(Stored entries)
(** C10: [epoll_ctl] edits the interest list as a map from descriptors to
    watches: ADD refuses a registered descriptor with EEXIST, DEL and MOD an
    unregistered one with ENOENT, any other operation gives EINVAL; a
    successful call changes the watch of its descriptor only, arming a fresh
    edge, and no other instance. Any descriptor that carries the instance's
    id, a duplicate included, reaches the same list. *)
Theorem epoll_ctl_correct (epfd op fd id : Z) (ev : EpollEvent) (p : Process) (inst : EpollInstance) :
  epoll_id_of epfd p = Some id -> find_set id (epoll_sets p) = Some inst -> set_wf inst ->
  let '(r, p') := sys_epoll_ctl epfd op fd (Some ev) p in
  r = (if op =? EPOLL_CTL_ADD then (if registered fd inst then -17 else 0)
       else if (op =? EPOLL_CTL_DEL) || (op =? EPOLL_CTL_MOD) then (if registered fd inst then 0 else -2)
       else -22) /\
  file_descriptors p' = file_descriptors p /\
  (forall k, k <> id -> find_set k (epoll_sets p') = find_set k (epoll_sets p)) /\
  exists inst', find_set id (epoll_sets p') = Some inst' /\ set_wf inst' /\
    forall k, find_watch k (watches inst') =
      if (k =? fd) && (r =? 0)
      then (if op =? EPOLL_CTL_DEL then None else Some (mkEpollWatch fd (ev_events ev) (ev_data ev) 0 0))
      else find_watch k (watches inst).
Proof.
  intros Hid Hf Hwf. unfold sys_epoll_ctl. rewrite Hid, Hf. unfold registered.
  destruct (Z.eqb_spec op EPOLL_CTL_ADD) as [->|N1].
  { change (EPOLL_CTL_ADD =? EPOLL_CTL_DEL) with false. cbv beta iota zeta.
    assert (forall e, ep_id (snd (add fd (ev_events ev) (ev_data ev) e)) = ep_id e) as Hg
      by (intros e; unfold add; by case_match).
    destruct (ctl_apply id p inst _ fd _ _ Hf Hg (add_spec fd (ev_events ev) (ev_data ev) inst Hwf)) as (-> & ? & ? & He).
    by destruct (find_watch fd (watches inst)). }
  destruct (Z.eqb_spec op EPOLL_CTL_DEL) as [->|N2].
  { destruct (ctl_apply id p inst (del fd) fd _ _ Hf ltac:(done) (del_spec fd inst Hwf)) as (-> & ? & ? & He).
    cbn [orb]. by destruct (find_watch fd (watches inst)). }
  destruct (Z.eqb_spec op EPOLL_CTL_MOD) as [->|N3]; cbn [orb].
  { assert (forall e, ep_id (snd (modify fd (ev_events ev) (ev_data ev) e)) = ep_id e) as Hg
      by (intros e; unfold modify; by case_match).
    destruct (ctl_apply id p inst _ fd _ _ Hf Hg (modify_spec fd (ev_events ev) (ev_data ev) inst Hwf)) as (-> & ? & ? & He).
    by destruct (find_watch fd (watches inst)). }
  split_and!; [done|done|done|]. exists inst. split_and!; [done|done|]. intros k. by rewrite andb_false_r.
Qed.

(* ------------------------------------------------------------------ *)
(** ** One polling pass *)

(** Everything deliverable at an instant, in registration order. *)
Definition deliverable (i : Instant) (snaps : list Snap) : list EpollEvent :=
  map (fun sn => mkEpollEvent (delivered i sn) (w_data (s_watch sn)))
    (List.filter (fun sn => negb (delivered i sn =? 0)) snaps).

Lemma poll_loop_eq i maxevents fired snaps :
  (length fired <= maxevents)%nat ->
  poll_loop i maxevents fired snaps = take maxevents (fired ++ deliverable i snaps).
Proof.
  unfold deliverable. revert fired. induction snaps as [|sn snaps IH]; intros fired Hl; simpl.
  { rewrite app_nil_r, take_ge; [done|lia]. }
  destruct (Nat.leb_spec maxevents (length fired)).
  { rewrite take_app_le by lia. rewrite take_ge by lia. done. }
  destruct (delivered i sn =? 0); simpl; [by apply IH|].
  rewrite IH by (rewrite length_app; simpl; lia). by rewrite <- app_assoc.
Qed.

Lemma do_poll_eq i maxevents snaps : do_poll i maxevents snaps = take maxevents (deliverable i snaps).
Proof. apply poll_loop_eq. simpl. lia. Qed.

Lemma probe_ready_eq i snaps :
  probe_ready i snaps = negb (bool_decide (deliverable i snaps = [])).
Proof.
  unfold probe_ready, deliverable. induction snaps as [|sn snaps IH]; simpl; [done|].
  destruct (delivered i sn =? 0); simpl; [done|]. done.
Qed.

(** What a finished wait may report. *)
Definition wait_result (deadline : Z) (maxevents : nat) (snaps : list Snap) (turns : list Turn)
    (r : list EpollEvent + Z) : Prop :=
  match r with
  | inl [] => exists t, t ∈ turns /\ deadline <= t_now t /\ deliverable (t_poll t) snaps = []
  | inl fired => exists t i, t ∈ turns /\ i ∈ [t_ready t; t_poll t] /\
      fired = take maxevents (deliverable i snaps)
  | inr e => e = -4 /\ exists t, t ∈ turns /\ t_signal t = true /\ deliverable (t_poll t) snaps = []
  end.

Lemma take_nil_inv {A} n (l : list A) : (0 < n)%nat -> take n l = [] -> l = [].
Proof. destruct n, l; simpl; done || lia. Qed.

Lemma wait_loop_spec deadline maxevents snaps turns :
  (0 < maxevents)%nat ->
  ((exists t, t ∈ turns /\ (t_signal t = true \/ deadline <= t_now t)) ->
    is_Some (wait_loop deadline maxevents snaps turns)) /\
  forall r, wait_loop deadline maxevents snaps turns = Some r ->
    wait_result deadline maxevents snaps turns r.
Proof.
  intros Hm. induction turns as [|t turns [IH1 IH2]]; cbn [wait_loop].
  { split; [|done]. intros (t & Ht & _). by apply not_elem_of_nil in Ht. }
  rewrite !do_poll_eq.
  destruct (if probe_ready (t_probe t) snaps then _ else _) as [|ev l] eqn:E1.
  2: { split; [done|]. intros r [= <-]. exists t, (t_ready t). split_and!; [set_solver|set_solver|].
       by destruct (probe_ready _ _). }
  destruct (take maxevents (deliverable (t_poll t) snaps)) as [|ev l] eqn:E2.
  2: { split; [done|]. intros r [= <-]. exists t, (t_poll t). split_and!; [set_solver|set_solver|done]. }
  apply take_nil_inv in E2; [|done].
  destruct (t_signal t) eqn:E3.
  { split; [done|]. intros r [= <-]. split; [done|]. exists t. split_and!; [set_solver|done|done]. }
  destruct (Z.leb_spec deadline (t_now t)) as [Hd|Hd].
  { split; [done|]. intros r [= <-]. exists t. split_and!; [set_solver|done|done]. }
  split.
  - intros (t' & [->|Ht]%list.elem_of_cons & Hor); [destruct Hor; [congruence|lia]|]. apply IH1. by exists t'.
  - intros r Hr. specialize (IH2 r Hr). destruct r as [[|ev l]|e]; simpl in *.
    + destruct IH2 as (t' & ? & ?). exists t'. split; [set_solver|done].
    + destruct IH2 as (t' & i & ? & ?). exists t', i. split; [set_solver|done].
    + destruct IH2 as (? & t' & ? & ?). split; [done|]. exists t'. split; [set_solver|done].
Qed.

- **Problem statement**
Beginning with the line above that contains "rewrite take_app_le by", copy each line exactly up to and including the line that contains "(** What a finished wait may report. *)", and go no further.

- **Result of the exercise**
  { rewrite take_app_le by lia. rewrite take_ge by lia. done. }
  destruct (delivered i sn =? 0); simpl; [by apply IH|].
  rewrite IH by (rewrite length_app; simpl; lia). by rewrite <- app_assoc.
Qed.

Lemma do_poll_eq i maxevents snaps : do_poll i maxevents snaps = take maxevents (deliverable i snaps).
Proof. apply poll_loop_eq. simpl. lia. Qed.

Lemma probe_ready_eq i snaps :
  probe_ready i snaps = negb (bool_decide (deliverable i snaps = [])).
Proof.
  unfold probe_ready, deliverable. induction snaps as [|sn snaps IH]; simpl; [done|].
  destruct (delivered i sn =? 0); simpl; [done|]. done.
Qed.

(** What a finished wait may report. *)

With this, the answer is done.